Eu não sou economista, no máximo sou uma estudante do assunto, mas eu vejo, o fato do debate sempre cair para uma caça às bruxas é porque o próprio meio de comunicação não espera do seu espectador uma capacidade crítica mínima. Claramente, o que eu percebo também desse debate, nem é a ilegalização das apostas, mas a sua regulamentação - o que pode tornar os problemas que falamos ainda piores.

OU SEJA, a tendência é normalizar AINDA MAIS ESSE TIPO DE COISA. Um outro lado que eu acho importante trazer nessa discussão é o mercado de influenciadores. Veja, fazendo uma comparação, ter influência na internet, é uma mistura de sorte com ter dinheiro para manter sua máquina de comunicação. O que não falta é gente influente desconhecida na internet, porque não basta conseguir os números, é preciso de alguma forma viralizar - isto é, de repente, ter seu conteúdo conhecido por todos mesmo de fora do seu nicho.

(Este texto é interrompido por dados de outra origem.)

(** The closure [pct] over [counters]. *)
Definition pct (counters : gmap string (gmap string Z)) (kind : string) : result float :=
  inner ← getitem counters kind;
  cov ← getitem inner "covered";
  inner' ← getitem counters kind;
  miss ← getitem inner' "missed";
  percentage cov miss.

(** The loop over [tree.iterfind(".//counter")]. *)
Definition aggregate (tree : Element) : result (gmap string (gmap string Z)) :=
  for_each count_step (iterfind_desc "counter" tree) counters0.

(** The body of [if report.exists():]. *)
Definition summarize (tree : Element) : result (gmap string float) :=
  counters ← aggregate tree;
  l ← pct counters "LINE";
  b ← pct counters "BRANCH";
  Ok (<["branch_coverage_pct" := b]> (<["line_coverage_pct" := l]> ∅)).

(** The inner loop of [uncovered_classes]: [line_cov] starts at [0.0] and
    the loop breaks at the first counter whose type is [LINE]. *)
Fixpoint first_line_cov (cs : list Element) : result float :=
  match cs with
  | [] => Ok 0%float
  | c :: cs' =>
      t ← getitem (attrib c) "type";
      if bool_decide (t = "LINE") then
        covered_text ← getitem (attrib c) "covered";
        covered ← int_of_str covered_text;
        missed_text ← getitem (attrib c) "missed";
        missed ← int_of_str missed_text;
        percentage covered missed
      else first_line_cov cs'
  end.

(** The body of the loop over the classes, up to the threshold test. *)
Definition class_entry (cls : Element) : result ClassCoverage :=
  raw ← getitem (attrib cls) "name";
  let name := dotted raw in
  line_cov ← first_line_cov (iterfind_desc "counter" cls);
  Ok {| class := name; line_coverage_pct := line_cov |}.

Definition class_step (threshold : float) (low : list ClassCoverage) (cls : Element)
    : result (list ClassCoverage) :=
  entry ← class_entry cls;
  if (line_coverage_pct entry <? threshold)%float
  then Ok (low ++ [entry])%list
  else Ok low.

Section Tools.
Context (w : World Element).

Definition codebase : string := joinpath w (PROJECT_ROOT w) "codebase".

(** [codebase / "target" / "site" / "jacoco" / "jacoco.xml"] *)
Definition report_path : string :=
  joinpath w (joinpath w (joinpath w (joinpath w codebase "target") "site") "jacoco")
    "jacoco.xml".

(** The command line of [maven_test_and_report]. *)
Definition report_cmd : list string :=
  ["mvn"; "-f"; joinpath w codebase "pom.xml"; "clean"; "test"; "jacoco:report"].

Definition maven_test_and_report : result Report :=
  let repo := PROJECT_ROOT w in
  let cmd := report_cmd in
  out ← subprocess_run w cmd repo;
  summary ←
    match fs w report_path with
    | Missing => Ok ∅
    | Unparsable => Raise ParseError
    | Parsed tree => summarize tree
    end;
  Ok {| returncode := proc_returncode out; summary := summary |}.

Definition run_report_first : exn := RuntimeError "Run maven_test_and_report first.".

Definition uncovered_classes (threshold : float) : result (list ClassCoverage) :=
  match fs w report_path with
  | Missing => Raise run_report_first
  | Unparsable => Raise ParseError
  | Parsed tree => for_each (class_step threshold) (iterfind_desc "class" tree) []
  end.

End Tools.

End Coverage.

(** ** What the specification speaks about *)

Module Grammar.
Import Calc.

(** A [Number] node: [isinstance(node, ast.Num)]. *)
Definition is_number (c : constant) : bool :=
  match c with
  | CInt _ | CFloat _ | CImag _ => true
  | _ => false
  end.

(** The allow-list {add, subtract, multiply, divide, power, negate}. *)
Definition allowed_binop (o : operator) : bool :=
  match o with
  | Add | Sub | Mult | Div | Pow => true
  | _ => false
  end.

Definition allowed_unop (o : unaryop) : bool :=
  match o with
  | USub => true
  | _ => false
  end.

(** The node kinds {Number, UnaryOp, BinaryOp}. *)
Definition node_kind_ok (e : expr) : bool :=
  match e with
  | Constant c => is_number c
  | UnaryOp _ _ | BinOp _ _ _ => true
  | _ => false
  end.

(** The parsed form contains a node of another kind, or an operator that
    is not on the allow-list. *)
Fixpoint contains_unsupported (e : expr) : bool :=
  match e with
  | Constant c => negb (is_number c)
  | UnaryOp o a => negb (allowed_unop o) || contains_unsupported a
  | BinOp l o r =>
      negb (allowed_binop o) || contains_unsupported l || contains_unsupported r
  | _ => true
  end.

(** Every operator of the arithmetic skeleton is on the allow-list. *)
Fixpoint operators_allowed (e : expr) : bool :=
  match e with
  | UnaryOp o a => allowed_unop o && operators_allowed a
  | BinOp l o r => allowed_binop o && operators_allowed l && operators_allowed r
  | _ => true
  end.


(** The exact value of an expression over integer literals with [+ - *],
    unary minus and [**] with a non-negative exponent. *)
Fixpoint int_value (e : expr) : option Z :=
  match e with
  | Constant (CInt n) => Some n
  | UnaryOp USub a => Z.opp <$> int_value a
  | BinOp l Add r => a ← int_value l; b ← int_value r; Some (a + b)
  | BinOp l Sub r => a ← int_value l; b ← int_value r; Some (a - b)
  | BinOp l Mult r => a ← int_value l; b ← int_value r; Some (a * b)
  | BinOp l Pow r =>
      a ← int_value l; b ← int_value r;
      if 0 <=? b then Some (a ^ b) else None
  | _ => None
  end.

End Grammar.

Module Spec.
Import PyNum Calc Xml Coverage.

(** The rational number a finite [float] stands for. *)
Definition exact_of_float (x : float) : option Q :=
  match Prim2SF x with
  | S754_zero _ => Some 0%Q
  | S754_finite s m e => Some (inject_Z (cond_Zopp s (Z.pos m)) * 2 ^ e)%Q
  | _ => None
  end.




(** The value of [field] on a [counter] element of type [kind], zero on
    any other element. *)
Definition count_of (kind field : string) (c : Element) : Z :=
  if bool_decide (tag c = "counter") && bool_decide (attrib c !! "type" = Some kind) then
    match attrib c !! field with
    | Some text => match int_of_str text with Ok n => n | Raise _ => 0 end
    | None => 0
    end
  else 0.

(** The sum of [f] over every element below [e], whatever its depth. *)
Fixpoint sum_below (f : Element -> Z) (e : Element) : Z :=
  (fix over (cs : list Element) : Z :=
     match cs with
     | [] => 0
     | c :: cs' => f c + sum_below f c + over cs'
     end) (children e).

(** The sum of [f] over a list of elements. *)
Fixpoint sum_of (f : Element -> Z) (l : list Element) : Z :=
  match l with
  | [] => 0
  | c :: l' => f c + sum_of f l'
  end.

Definition total (kind field : string) (root : Element) : Z :=
  sum_below (count_of kind field) root.

(** A counter the aggregation can read: it has a [type], and when that is
    [LINE] or [BRANCH] its [covered] and [missed] are integers. *)
Definition is_int (text : option string) : bool :=
  match text with
  | Some t => match int_of_str t with Ok _ => true | Raise _ => false end
  | None => false
  end.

Acaba sendo uma economia baseada na sorte.

Temos o mercado de trabalho, que se informalizou demais, tornou a vida imprevisivel; Bet, loteria, jogo do bicho e a financeirização da economia, isto é, nossa economia cada vez mais se baseia em especulação, não em desenvolvimento material - num nível micro, estamos dizendo que é mais fácil ganhar dinheiro apostando numa loteria do que trabalhando, numa perspectiva macro, se movimenta mais dinheiro no capital especulativo do que no desenvolvimento das forças produtivas ; Nisso tudo, o que a internet trouxe à mesa, foi uma aceleração da informalidade, do empreendedorismo, um novo mercado de mídia, o mercado de influência, o mercado digital das compras digitais, etc, que é tão acelerado e incerto quanto a própria natureza da internet. O que temos aqui, meus caros ?

Uma coisa que é até uma frase clássica de Marx, “tudo que é sólido se desmancha no ar” - é exatamente nesse sentido que ele afirma que a economia capitalista se torna cada vez mais instável, as relações mais efêmeras, que as crises e bolhas econômicas se tornam mais constantes, as guerras imperialistas em nome da reprodução do capital tendem a aumentar, etc.

Faltam 5 dias das eleições e com muito esforço eu fiquei um pouco longe de tudo. E tendo que voltar obrigatoriamente, até porque vou precisar votar, é meio deprimente como que não se resolve a questão eleitoral no Brasil. Se diz que as eleições são uma farsa, ao mesmo tempo que os partidos são basicamente voltados para campanhas políticas nas eleições; se diz que a institucionalidade é desnecessária, ao mesmo tempo, não se consegue construir nada que sequer seja próximo de suprir nossas necessidades materiais fora do olho do Estado.

Uma hora se invoca Gramsci e Althusser para dizer que devemos lutar por espaços nas instituições; Outra, até num impulso meio anarquista, de que se deve construir movimentos fora das instituições. E veja, eu realmente não vejo nenhum movimento se decidindo qual caminho tomar ou com uma perspectiva clara do que é preciso fazer. É engraçado que a falta de direção é generalizada, nem o próprio Estado brasileiro sabe o que quer de si. Essa mesma desorganização vemos nas instituições públicas. 

Talvez por isso a gente tenha tanta gente tentando se tornar profeta, ninguém sabe para onde ir e qualquer um que diga que sabe alguma coisa do que fazer (mesmo sem provar nada) já é melhor do que ficar sem direção nenhuma.